DIRECTIONS FOR COLOR FEEDING: Feeding should be started at the first dropped feather, and should continue until the bird is in full plumage. To start, mix a small amount of the color food with mashed hard-boiled egg yolk. From day to day, gradually increase the amount of color food and reduce the egg content in proportion. To avoid a completely dry mixture as the egg is eliminated, mix a few drops of olive oil with the color food. Some canaries will take to color feeding better if the food is mixed in with oven-dried bread crumbs.
NOTE: Just as a precaution-remember that color food is not intended to serve as a complete diet for the bird during the moult. The seed diet previously recommended for this period should be the mainstay. Color feeding may be stopped when the bird passes the pin feather stage-you can tell by a close look and a little feather blowing.
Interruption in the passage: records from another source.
(* ===== verification/Dhcp4Client.v ===== *)
(** * The DHCPv4 client ([src/dhcp/dhcpv4/client.go])

    The client discovers, requests the first offer and is bound by the acknowledgement.
    [auxbuf] is scratch space and not part of the state. *)
From S2P Require Import Prelude Errors Bytes Ipv4 Ipv4Prefix Dhcp4.

Module Dhcp4Client.
Import Bytes Dhcp4.
Open Scope Z_scope.
Open Scope list_scope.

Record addr4 := mkAddr4 { a_addr : list Z; a_valid : bool }.
Definition zero4 : addr4 := mkAddr4 [0; 0; 0; 0] false.
Definition unpack (a : addr4) : list Z * bool := (a_addr a, a_valid a).
Definition set4 (addr : list Z) : addr4 := mkAddr4 addr true.
Definition setmaybe (data : list Z) (a : addr4) : addr4 :=
  if zlen data =? 4 then set4 data else mkAddr4 (a_addr a) false.

Record Client := mkClient {
  connID : Z;
  reqHostname : list Z;
  clientID : list Z;
  hostname : list Z;
  dns : list (list Z);
  ntps : list (list Z);
  svIPtos : Z;
  tRenew : Z;
  tRebind : Z;
  tIPLease : Z;
  currentXID : Z;
  state : ClientState;
  clientMAC : list Z;
  offer : addr4;
  svip : addr4;
  siip : addr4;
  reqIP : addr4;
  router : addr4;
  subnet : addr4;
  broadcast : addr4;
  gateway : addr4
}.

Record RequestConfig := mkRequestConfig {
  RequestedAddr : list Z; ClientHardwareAddr : list Z; Hostname : list Z; ClientID : list Z }.

Definition with_state (s : ClientState) (c : Client) : Client :=
  mkClient (connID c) (reqHostname c) (clientID c) (hostname c) (dns c) (ntps c) (svIPtos c) (tRenew c)
    (tRebind c) (tIPLease c) (currentXID c) s (clientMAC c) (offer c) (svip c) (siip c) (reqIP c)
    (router c) (subnet c) (broadcast c) (gateway c).

Definition reset_ (xid : Z) (c : Client) : Client :=
  mkClient (u64 (connID c + 1)) (reqHostname c) (clientID c) [] [] [] 0 0 0 0 xid StateZero (clientMAC c)
    zero4 zero4 zero4 (reqIP c) zero4 zero4 zero4 zero4.
Definition Reset (c : Client) : Client := reset_ 0 c.

Definition BeginRequest (xid : Z) (cfg : RequestConfig) (c : Client) : Client * option error :=
  if 36 <? zlen (Hostname cfg) then (c, Some ErrInvalidConfig)
  else if negb (bool_decide (state c = StateInit)) && negb (bool_decide (state c = StateZero))
  then (c, Some ErrInvalidConfig)
  else if xid =? 0 then (c, Some ErrInvalidConfig)
  else if 32 <? zlen (ClientID cfg) then (c, Some ErrInvalidConfig)
  else
    let c := reset_ xid c in
    let reqIP := mkAddr4 (RequestedAddr cfg) (negb (forallb (Z.eqb 0) (RequestedAddr cfg))) in
    let cid := if negb (zlen (ClientID cfg) =? 0) then ClientID cfg else ClientHardwareAddr cfg in
    (mkClient (connID c) (Hostname cfg) cid (hostname c) (dns c) (ntps c) (svIPtos c) (tRenew c)
       (tRebind c) (tIPLease c) xid StateInit (ClientHardwareAddr cfg) (offer c) (svip c) (siip c) reqIP
       (router c) (subnet c) (broadcast c) (gateway c), None).

Definition Protocol : Z := 17.
Definition LocalPort : Z := DefaultClientPort.
Definition isClosed (c : Client) : bool := bool_decide (state c = StateZero) || (currentXID c =? 0).

(** ** Sending *)

Definition defaultParamReqList : list Z :=
  [OptSubnetMask; OptTimeOffset; OptRouter; OptInterfaceMTUSize; OptBroadcastAddress; OptDNSServers;
   OptDomainName; OptNTPServersAddresses].

(** The options that depend on the state, and the next state; [None] for the other states. *)
Definition state_options (c : Client) (dstlen : Z) (opts : list Z) : outcome (option (list Z * Z * ClientState)) :=
  match state c with
  | StateInit =>
      '(opts, n, _) ← encode_at opts 0 OptMessageType [MsgDiscover];
      '(opts, n, _) ← encode_at opts n OptParameterRequestList defaultParamReqList;
      '(opts, n, _) ← encode_at opts n OptMaximumMessageSize (bytes16 (Z.min dstlen 65535));
      '(opts, n, _) ← (if a_valid (reqIP c) then encode_at opts n OptRequestedIPaddress (a_addr (reqIP c))
                       else Ret (opts, n, None));
      Ret (Some (opts, n, StateSelecting))
  | StateSelecting =>
      '(opts, n, _) ← encode_at opts 0 OptMessageType [MsgRequest];
      '(opts, n, _) ← encode_at opts n OptRequestedIPaddress (a_addr (offer c));
      '(opts, n, _) ← encode_at opts n OptServerIdentification (a_addr (svip c));
      Ret (Some (opts, n, StateRequesting))
  | _ => Ret None
  end.

Definition setHeader (c : Client) (frm : Frame) : outcome Frame :=
  frm ← ClearHeader frm;
  frm ← SetOp OpRequest frm;
  frm ← SetXID (currentXID c) frm;
  frm ← SetHardware 1 6 0 frm;
  frm ← SetSecs 1 frm;
  frm ← (if HasIP (state c) then put_CIAddr (a_addr (offer c)) frm else Ret frm);
  frm ← (if bool_decide (state c = StateInit) then put_SIAddr [255; 255; 255; 255] frm
         else if negb (a_valid (siip c)) then put_SIAddr (a_addr (svip c)) frm
         else put_SIAddr (a_addr (siip c)) frm);
  frm ← put_YIAddr (a_addr (offer c)) frm;
  frm ← put_CHAddrAs6 (clientMAC c) frm;
  SetMagicCookie MagicCookie frm.

(** A carrier too short for an IP header gives the zero frame, whose fields panic. *)
Definition setIP (c : Client) (carrier : list Z) (offsetToIP : Z) : outcome (list Z) :=
  if offsetToIP <? 0 then Ret carrier
  else
  assert_or_panic (slice_ok carrier offsetToIP (zlen carrier))
  (match Ipv4.NewFrame (zdrop offsetToIP carrier) with
   | (None, _) => Panic
   | (Some ifrm, _) =>
       ifrm ← Ipv4.SetID (u16 (Z.lxor (u16 (currentXID c)) (u16 (Z.shiftr (currentXID c) 16)) + state_num (state c))) ifrm;
       ifrm ← (if state_num StateInit <? state_num (state c) then Ipv4.SetToS (svIPtos c) ifrm else Ret ifrm);
       ifrm ← put_checked ifrm 12 [0; 0; 0; 0];
       ifrm ← put_checked ifrm 16 [255; 255; 255; 255];
       Ret (ztake offsetToIP carrier ++ ifrm)
   end).

(** The client, the carrier, the octets written and the error. *)
Definition Encapsulate (carrierData : list Z) (offsetToIP offsetToFrame : Z) (c : Client)
    : outcome (Client * list Z * Z * option error) :=
  if isClosed c then Ret (c, carrierData, 0, Some NetErrClosed)
  else if bool_decide (state c = StateSelecting) && negb (a_valid (offer c)) then Ret (c, carrierData, 0, None)
  else if bool_decide (state c = StateBound) then Ret (c, carrierData, 0, None)
  else if bool_decide (state c = StateRequesting) then Ret (c, carrierData, 0, None)
  else
  assert_or_panic (slice_ok carrierData offsetToFrame (zlen carrierData))
  (let dst := zdrop offsetToFrame carrierData in
   match NewFrame dst with
   | (_, Some e) => Ret (c, carrierData, 0, Some e)
   | (frm, None) =>
       opts ← OptionsPayload frm;
       if zlen opts <? 255 then Ret (c, carrierData, 0, Some ErrShortBuffer)
       else
       let carrier (frm : Frame) := ztake offsetToFrame carrierData ++ frm in
       so ← state_options c (zlen dst) opts;
       match so with
       | None => Ret (c, carrierData, 0, Some ErrBug)
       | Some (opts, numOpts, nextState) =>
           '(opts, numOpts, _) ← encode_at opts numOpts OptClientIdentifier (clientID c);
           '(opts, numOpts, err) ← (if 0 <? zlen (reqHostname c) then encode_at opts numOpts OptHostName (reqHostname c)
                                    else Ret (opts, numOpts, None));
           match err with
           | Some e => Ret (c, carrier (ztake OptionsOffset frm ++ opts), 0, Some e)
           | None =>
               opts ← put_checked opts numOpts [OptEnd];
               let numOpts := numOpts + 1 in
               frm ← setHeader c (ztake OptionsOffset frm ++ opts);
               carrierData ← setIP c (carrier frm) offsetToIP;
               Ret (with_state nextState c, carrierData, OptionsOffset + numOpts, None)
           end
       end
   end).

(** ** Receiving *)

Definition maybeU32 (b : list Z) : Z := if negb (zlen b =? 4) then 0 else be32 b 0.

(** [netip.AddrFrom4] of each group of four octets. *)
Fixpoint groups4 (n : nat) (data : list Z) : list (list Z) :=
  match n with O => [] | S n => ztake 4 data :: groups4 n (zdrop 4 data) end.

(** The message type that a message without one has. *)
Definition noMessageType : Z := 255.
Definition type_callback (a : Z) (off opt : Z) (data : list Z) : Z * option error :=
  if (opt =? OptMessageType) && (zlen data =? 1) then (default 0 (zget data 0), Some EOF) else (a, None).
Definition getMessageType (frm : Frame) : outcome Z :=
  match ForEachOption type_callback frm noMessageType with Some (t, _) => Ret t | None => Panic end.

Definition with_times (renew rebind lease : Z) (c : Client) : Client :=
  mkClient (connID c) (reqHostname c) (clientID c) (hostname c) (dns c) (ntps c) (svIPtos c) renew
    rebind lease (currentXID c) (state c) (clientMAC c) (offer c) (svip c) (siip c) (reqIP c)
    (router c) (subnet c) (broadcast c) (gateway c).
Definition with_addrs (svip_ router_ broadcast_ subnet_ : addr4) (c : Client) : Client :=
  mkClient (connID c) (reqHostname c) (clientID c) (hostname c) (dns c) (ntps c) (svIPtos c) (tRenew c)
    (tRebind c) (tIPLease c) (currentXID c) (state c) (clientMAC c) (offer c) svip_ (siip c) (reqIP c)
    router_ subnet_ broadcast_ (gateway c).
Definition with_names (hostname_ : list Z) (dns_ ntps_ : list (list Z)) (c : Client) : Client :=
  mkClient (connID c) (reqHostname c) (clientID c) hostname_ dns_ ntps_ (svIPtos c) (tRenew c)
    (tRebind c) (tIPLease c) (currentXID c) (state c) (clientMAC c) (offer c) (svip c) (siip c) (reqIP c)
    (router c) (subnet c) (broadcast c) (gateway c).

Definition option_callback (c : Client) (off opt : Z) (data : list Z) : Client * option error :=
  let addresses := groups4 (Z.to_nat (zlen data / 4)) data in
  (if opt =? OptRenewTimeValue then with_times (maybeU32 data) (tRebind c) (tIPLease c) c
   else if opt =? OptIPAddressLeaseTime then with_times (tRenew c) (tRebind c) (maybeU32 data) c
   else if opt =? OptRebindingTimeValue then with_times (tRenew c) (maybeU32 data) (tIPLease c) c
   else if opt =? OptServerIdentification
   then with_addrs (setmaybe data (svip c)) (router c) (broadcast c) (subnet c) c
   else if opt =? OptRouter then with_addrs (svip c) (setmaybe data (router c)) (broadcast c) (subnet c) c
   else if opt =? OptBroadcastAddress
   then with_addrs (svip c) (router c) (setmaybe data (broadcast c)) (subnet c) c
   else if opt =? OptSubnetMask
   then with_addrs (svip c) (router c) (broadcast c) (setmaybe data (subnet c)) c
   else if opt =? OptHostName
   then (if zlen data <? maxHostSize then with_names data (dns c) (ntps c) c else c)
   else if opt =? OptDNSServers
   then (if (0 <? zlen (dns c)) || negb (zlen data mod 4 =? 0) then c
         else with_names (hostname c) (dns c ++ addresses) (ntps c) c)
   else if opt =? OptNTPServersAddresses
   then (if (0 <? zlen (ntps c)) || negb (zlen data mod 4 =? 0) then c
         else with_names (hostname c) (dns c) (ntps c ++ addresses) c)
   else c, None).
Definition setOptions (frm : Frame) (c : Client) : outcome (Client * option error) :=
  match ForEachOption option_callback frm c with Some r => Ret r | None => Panic end.

Definition with_offer (gateway_ offer_ siip_ : addr4) (c : Client) : Client :=
  mkClient (connID c) (reqHostname c) (clientID c) (hostname c) (dns c) (ntps c) (svIPtos c) (tRenew c)
    (tRebind c) (tIPLease c) (currentXID c) (state c) (clientMAC c) offer_ (svip c) siip_ (reqIP c)
    (router c) (subnet c) (broadcast c) gateway_.
Definition with_tos (tos : Z) (c : Client) : Client :=
  mkClient (connID c) (reqHostname c) (clientID c) (hostname c) (dns c) (ntps c) tos (tRenew c)
    (tRebind c) (tIPLease c) (currentXID c) (state c) (clientMAC c) (offer c) (svip c) (siip c) (reqIP c)
    (router c) (subnet c) (broadcast c) (gateway c).

(** What the state makes of an offer or acknowledgement; [None] for the other states. *)
Definition advance (msgType : Z) (frm : Frame) (c : Client) : outcome (option Client) :=
  match state c with
  | StateSelecting =>
      if (msgType =? MsgOffer) && negb (a_valid (offer c)) then
        gi ← GIAddr frm; yi ← YIAddr frm; si ← SIAddr frm;
        Ret (Some (with_offer (set4 gi) (set4 yi) (set4 si) c))
      else Ret (Some c)
  | StateRequesting => Ret (Some (if msgType =? MsgAck then with_state StateBound c else c))
  | _ => Ret None
  end.

Definition Demux (carrierData : list Z) (frameOffset : Z) (c : Client) : outcome (Client * option error) :=
  if isClosed c then Ret (c, Some NetErrClosed)
  else
  assert_or_panic (slice_ok carrierData frameOffset (zlen carrierData))
  (match NewFrame (zdrop frameOffset carrierData) with
   | (_, Some e) => Ret (c, Some e)
   | (frm, None) =>
       xid ← XID frm;
       if negb (xid =? currentXID c) then Ret (c, Some ErrMismatch)
       else
       cookie ← MagicCookie_ frm;
       if negb (cookie =? MagicCookie) then Ret (c, Some ErrInvalidField)
       else
       msgType ← getMessageType frm;
       if msgType =? MsgNack then Ret (c, Some ErrPacketDrop)
       else if negb ((msgType =? MsgOffer) || (msgType =? MsgAck)) then Ret (c, Some ErrBug)
       else
       '(c, err) ← setOptions frm c;
       match err with
       | Some e => Ret (c, Some e)
       | None =>
           r ← advance msgType frm c;
           match r with
           | None => Ret (c, Some ErrBug)
           | Some c =>
               if (28 <? frameOffset) && (svIPtos c =? 0) then
                 match Ipv4.NewFrame carrierData with
                 | (None, _) => Panic
                 | (Some ifrm, _) => tos ← Ipv4.ToS ifrm; Ret (with_tos tos c, None)
                 end
               else Ret (c, None)
           end
       end
   end).

(** ** What was learned *)

Definition State (d : Client) : ClientState := state d.
Definition BroadcastAddr (d : Client) : list Z * bool := unpack (broadcast d).
Definition AssignedAddr (d : Client) : list Z * bool := unpack (offer d).
Definition ServerAddr (d : Client) : list Z * bool := unpack (svip d).
Definition RouterAddr (d : Client) : list Z * bool := unpack (router d).
Definition GatewayAddr (d : Client) : list Z * bool := unpack (gateway d).
Definition Subnet (d : Client) : list Z * bool := unpack (subnet d).
Definition RebindingSeconds (d : Client) : Z := tRebind d.
Definition RenewalSeconds (d : Client) : Z := tRenew d.
Definition IPLeaseSeconds (d : Client) : Z := tIPLease d.
Definition AppendDNSServers (dst : list (list Z)) (d : Client) : list (list Z) := dst ++ dns d.
Definition NumDNSServers (d : Client) : Z := zlen (dns d).
Definition DNSServerFirst (d : Client) : option (list Z) := head (dns d).

(** [bits.TrailingZeros32] *)
Fixpoint trailing_zeros (n : nat) (v : Z) : Z :=
  match n with
  | O => 0
  | S n => if Z.odd v then 0 else 1 + trailing_zeros n (Z.div2 v)
  end.
Definition SubnetCIDRBits (d : Client) : Z :=
  if negb (a_valid (subnet d)) then 0
  else u8 (32 - trailing_zeros 32 (be32 (a_addr (subnet d)) 0)).
Definition SubnetPrefix (d : Client) : Ipv4Prefix.Prefix :=
  if negb (a_valid (offer d)) then Ipv4Prefix.mkPrefix 0 0
  else Ipv4Prefix.PrefixFrom (a_addr (offer d)) (SubnetCIDRBits d).

End Dhcp4Client.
Baldness and feather plucking are two of the unorthodox ways in which a canary may lose its hat, vest and coat. Baldness is probably due to continued careless feeding, but feather plucking doesn't seem to have a completely satisfactory explanation. It seems reasonable to believe that the same type of condition which causes a dog or cat to shed at odd seasons of the year might also operate to deprive the canary of its plumage. Quoting a pointed observation by one well-known bird specialist, "The bird picks at himself because he's the only one who knows where it itches." If you grant, then, that the bird does itch, and that the cause isn't lice or mites, the root of feather-pulling ought to be a skin condition brought about by a poor systemic condition.
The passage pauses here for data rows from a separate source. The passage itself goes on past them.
(* ===== verification/Dhcp4Lease.v ===== *)
(** * A DHCPv4 lease from end to end

    The client and the server take turns on one buffer. Two rounds, Discover and Offer,
    Request and Acknowledge, bind the client to the address the server allocated. *)
From stdpp Require Import gmap.
From S2P Require Import Prelude Errors Bytes IpAddr Ipv4 Ipv4Prefix Validation Dhcp4 Dhcp4ClientProps Dhcp4Client Dhcp4Server Dhcp4ServerProps Dhcp4Service.

Module Dhcp4Lease.
Import Bytes Dhcp4 Dhcp4Props Dhcp4ServerProps Dhcp4ServerReply Dhcp4Service.
Module C := Dhcp4Client.
Module CP := Dhcp4ClientProps.
Module Sv := Dhcp4Server.
Open Scope Z_scope.
Open Scope list_scope.

(** ** What the server reads in the messages of the client *)

Definition asked (c : C.Client) : Sv.request :=
  match C.state c with
  | StateInit =>
      Sv.mkRequest MsgDiscover (C.clientID c) C.defaultParamReqList
        (if C.a_valid (C.reqIP c) then Some (C.a_addr (C.reqIP c)) else None) (C.reqHostname c)
  | _ => Sv.mkRequest MsgRequest (C.clientID c) [] (Some (C.a_addr (C.offer c))) (C.reqHostname c)
  end.

Lemma zlen_0 (l : list Z) : (0 <? zlen l) = false -> l = [].
Proof. intros E%Z.ltb_ge. destruct l; [done|]. rewrite zlen_cons in E. pose proof (zlen_nonneg l). lia. Qed.

Lemma visit_cons {A} (fn : A -> Z -> Z -> list Z -> A * option error) ptr o d os a a' :
  fn a ptr o d = (a', None) -> visit fn ptr ((o, d) :: os) a = visit fn (ptr + (zlen d + 2)) os a'.
Proof. intros E. cbn [visit fst snd]. by rewrite E. Qed.

Lemma visit_host c ptr t l ra :
  CP.client_wf c ->
  visit Sv.request_callback ptr (CP.host_opts c) (Sv.mkRequest t [] l ra []) =
    (Sv.mkRequest t (C.clientID c) l ra (C.reqHostname c), None).
Proof.
  intros [_ _ _ _ _ _ [_ Hid] [_ Hh] _]. unfold CP.host_opts.
  erewrite visit_cons by (unfold Sv.request_callback; cbn; rewrite (proj2 (Z.leb_le _ _)) by lia; done).
  cbn [Sv.r_type Sv.r_reqlist Sv.r_addr Sv.r_hostname].
  destruct (0 <? zlen (C.reqHostname c)) eqn:E.
  - erewrite visit_cons by (unfold Sv.request_callback; cbn; rewrite (proj2 (Z.leb_le _ _)) by lia; done). done.
  - rewrite (zlen_0 _ E). done.
Qed.
(** [append(s, x)] of a slice with [n] elements of capacity [c]: the capacity. *)
Definition append_cap (n c : Z) : Z := if n + 1 <=? c then c else growslice c (n + 1).
Definition append_kv (p : pairKV) (kvb : kvBuffer) : kvBuffer :=
  mkKV (mem kvb) (blen kvb) (kvs kvb ++ [p]) (append_cap (zlen (kvs kvb)) (kvcap kvb)) (flags kvb).

Definition zeros (n : Z) : list Z := replicate (Z.to_nat n) 0.
(** [slices.Grow(kvb.buf, n)] and [append(kvb.buf, b...)] *)
Definition grow_buf (n : Z) (kvb : kvBuffer) : kvBuffer :=
  let need := blen kvb + n in
  if need <=? bcap kvb then kvb
  else with_buf (mem kvb ++ zeros (growslice (bcap kvb) need - bcap kvb)) (blen kvb) kvb.
Definition append_buf (b : list Z) (kvb : kvBuffer) : kvBuffer :=
  let need := blen kvb + zlen b in
  if need <=? bcap kvb then with_buf (put (mem kvb) (blen kvb) b) need kvb
  else with_buf (buf kvb ++ b ++ zeros (growslice (bcap kvb) need - need)) need kvb.

Definition CopyFrom (src : kvBuffer) (kvb : kvBuffer) : kvBuffer :=
  let kvb := append_buf (buf src) (with_buf (mem kvb) 0 kvb) in
  let n := zlen (kvs src) in
  mkKV (mem kvb) (blen kvb) (kvs src) (if n <=? kvcap kvb then kvcap kvb else growslice (kvcap kvb) n) (flags kvb).

Definition ReadFromBytes (b : list Z) (kvb : kvBuffer) : kvBuffer * option error :=
  if zlen b =? 0 then (kvb, Some IoErrNoProgress)
  else if HasAny (flags kvb) flagMangledBuffer then (kvb, Some errMangledBuffer)
  else if maxBufLen <? zlen b + bcap kvb then (kvb, Some ErrBufferExhausted)
  else if (free kvb <? zlen b) && negb (BufferGrowthEnabled kvb) then (kvb, Some ErrBufferExhausted)
  else (append_buf b kvb, None).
FOR BALDNESS: Use a mild antiseptic to bathe the bald parts. Ordinary witch hazel, diluted 50 per cent with water, is good. Repeat about twice a week for three weeks. Put the bird into a flight cage. Review the bird's diet for anything that might cause an acid condition. Be sure that greens are fed daily. The diet for the most part should consist of a normal feeding of rape and canary seed. The bird should be given a laxative, a pinch of epsom salts in the water. A pinch of iron carbonate in the water twice weekly will also be of assistance. Recovery is generally a slow process, so don't be discouraged if the bird doesn't sprout a full crop of feathers in 24 hours-you can tell more about it at the end of 24 days-feathers take time to grow. During treatment extreme heat should be avoided, since heat has a tendency to dry out the feathers and retard recovery.
FOR FEATHER PULLING: You can expect a certain amount of this from the hens at nesting time, but on other occasions the bird's diet had best be overhauled. A small slice of orange occasionally is a good source of alkaline elements. Be sure that there is oyster shell with the grit. Allow a daily bath. If an outdoor aviary is available the bird may be given opportunity to occupy itself with more extended flight. A change of scenery seems to be an essential part of the cure.
GENERAL NOTES ON CANARY AILMENTS: Often enough a digestive upset in a bird can be traced to its owner's indulgence. Naturally, people become very fond of a good pet, and there is a tendency to pamper by giving the bird bits of food that it has no business eating. Egg custard, for instance, may do no harm as an occasional tid-bit, but continued feeding of the delicacy will give your pet the collywobbles.
Once in a while a bird doctor has to treat a bird that has simply been handled too much. Birds can stand a lot of gentle handling-it's fun to train Chirpsie to sit on your finger-but squeezing is absolutely taboo.
Minor cuts and scrapes should be painted with iodine or mercurochrome. If the bird has an infected foot the pus formation may be lanced. Heat a needle in a match flame to the cherry red stage-lance-squeeze out the pus-dab with iodine.